A juíza do Tribunal de Setúbal que preside ao julgamento de três mulheres acusadas de crimes de aborto decidiu separar os processos de duas arguidas e marcou nova audiência para amanhã.
A decisão da juíza Conceição Miranda foi tomada na sequência de um segundo incidente de recusa, apresentado em Abril pelo advogado da enfermeira-parteira acusada de três crimes de aborto agravado.
O advogado Pedro Delille já tinha suscitado um primeiro incidente de recusa por alegada falta de imparcialidade da juíza, pedido que foi rejeitado pelo Tribunal da Relação de Évora.
Desta vez, a juíza Conceição Miranda decidiu separar os processos e marcou para amanhã de manhã o reinício do julgamento das outras duas arguidas, que terão recorrido aos serviços da enfermeira-parteira.

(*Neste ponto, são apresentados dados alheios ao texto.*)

(** C2: on a cart without an item for the product, add creates one item
    (a new row, the table is otherwise as before) with the given unit price
    and quantity and returns it; a second add for the product on that cart
    returns the item under the same key with quantity q1 + q2 and the unit
    price of the first call, whatever price the second call gives, and the
    cart then holds that one item for the product. *)
Theorem add_twice_aggregates
    (self : CartProxy.t) (p : ProductRef) (price price2 : Decimal)
    (q1 q2 : Z) (w : World) :
  Tbl.wf (items w) →
  items_for (cart_id (CartProxy.cart self)) p w = [] →
  ∃ (k : Z) (w1 w2 : World),
    CartProxy.add self p price q1 w
    = (Ok (mkItem k (mkItemFields (cart_id (CartProxy.cart self)) p price q1)),
       w1)
    ∧ rows (items w) !! k = None
    ∧ rows (items w1)
      = <[k := mkItemFields (cart_id (CartProxy.cart self)) p price q1]>
          (rows (items w))
    ∧ items_for (cart_id (CartProxy.cart self)) p w1
      = [mkItem k (mkItemFields (cart_id (CartProxy.cart self)) p price q1)]
    ∧ CartProxy.add self p price2 q2 w1
      = (Ok (mkItem k (mkItemFields (cart_id (CartProxy.cart self)) p price
                                    (q1 + q2))),
         w2)
    ∧ rows (items w2)
      = <[k := mkItemFields (cart_id (CartProxy.cart self)) p price (q1 + q2)]>
          (rows (items w))
    ∧ items_for (cart_id (CartProxy.cart self)) p w2
      = [mkItem k (mkItemFields (cart_id (CartProxy.cart self)) p price
                                (q1 + q2))].
Proof.
  intros Hwf Hnone.
  set (cid := cart_id (CartProxy.cart self)) in *.
  set (k := last_pk (items w) + 1).
  set (f := mkItemFields cid p price q1).
  set (f2 := mkItemFields cid p price (q1 + q2)).
  pose proof (wf_fresh _ Hwf) as Hfresh. fold k in Hfresh.
  set (w1 := with_items w (mkTable (<[k := f]> (rows (items w))) k)).
  assert (Hadd1 : CartProxy.add self p price q1 w = (Ok (mkItem k f), w1)).
  { unfold CartProxy.add, try_except_else, Item_objects_get.
    fold cid. rewrite add_lookup, Hnone. simpl. reflexivity. }
  assert (Hfor1 : items_for cid p w1 = [mkItem k f]).
  { apply Permutation_singleton_r.
    rewrite (items_for_insert w w1 k f cid p) by done. by rewrite Hnone. }
  set (w2 := with_items w1 (Tbl.save k f2 (items w1))).
  assert (Hrows2 : rows (items w2) = <[k := f2]> (rows (items w))).
  { simpl. by rewrite insert_insert_eq. }
  exists k, w1, w2. split_and!; try done.
  - unfold CartProxy.add, try_except_else, Item_objects_get.
    fold cid. rewrite add_lookup, Hfor1. simpl. reflexivity.
  - apply Permutation_singleton_r.
    rewrite (items_for_insert w w2 k f2 cid p) by done.
    by rewrite Hnone.
Qed.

As duas mulheres acusadas da autoria material de um crime de aborto são representadas pelas advogadas Cecília Claudino e Odete Santos.
A advogada Cecília Claudino afirmou-se satisfeita com o despacho da juíza Conceição Miranda por considerar que a separação de processos vai proporcionar uma decisão mais célere do tribunal em relação às duas arguidas. "A minha constituinte já está farta deste julgamento e de estar a ser julgada por um crime destes", disse Cecília Claudino, acrescentando que "este julgamento nunca devia ter existido".
Em Portugal a prática do aborto é punível com prisão até três anos, com excepção dos casos em que se comprove a existência de perigo de vida ou para a saúde da mulher, malformação do feto ou violação.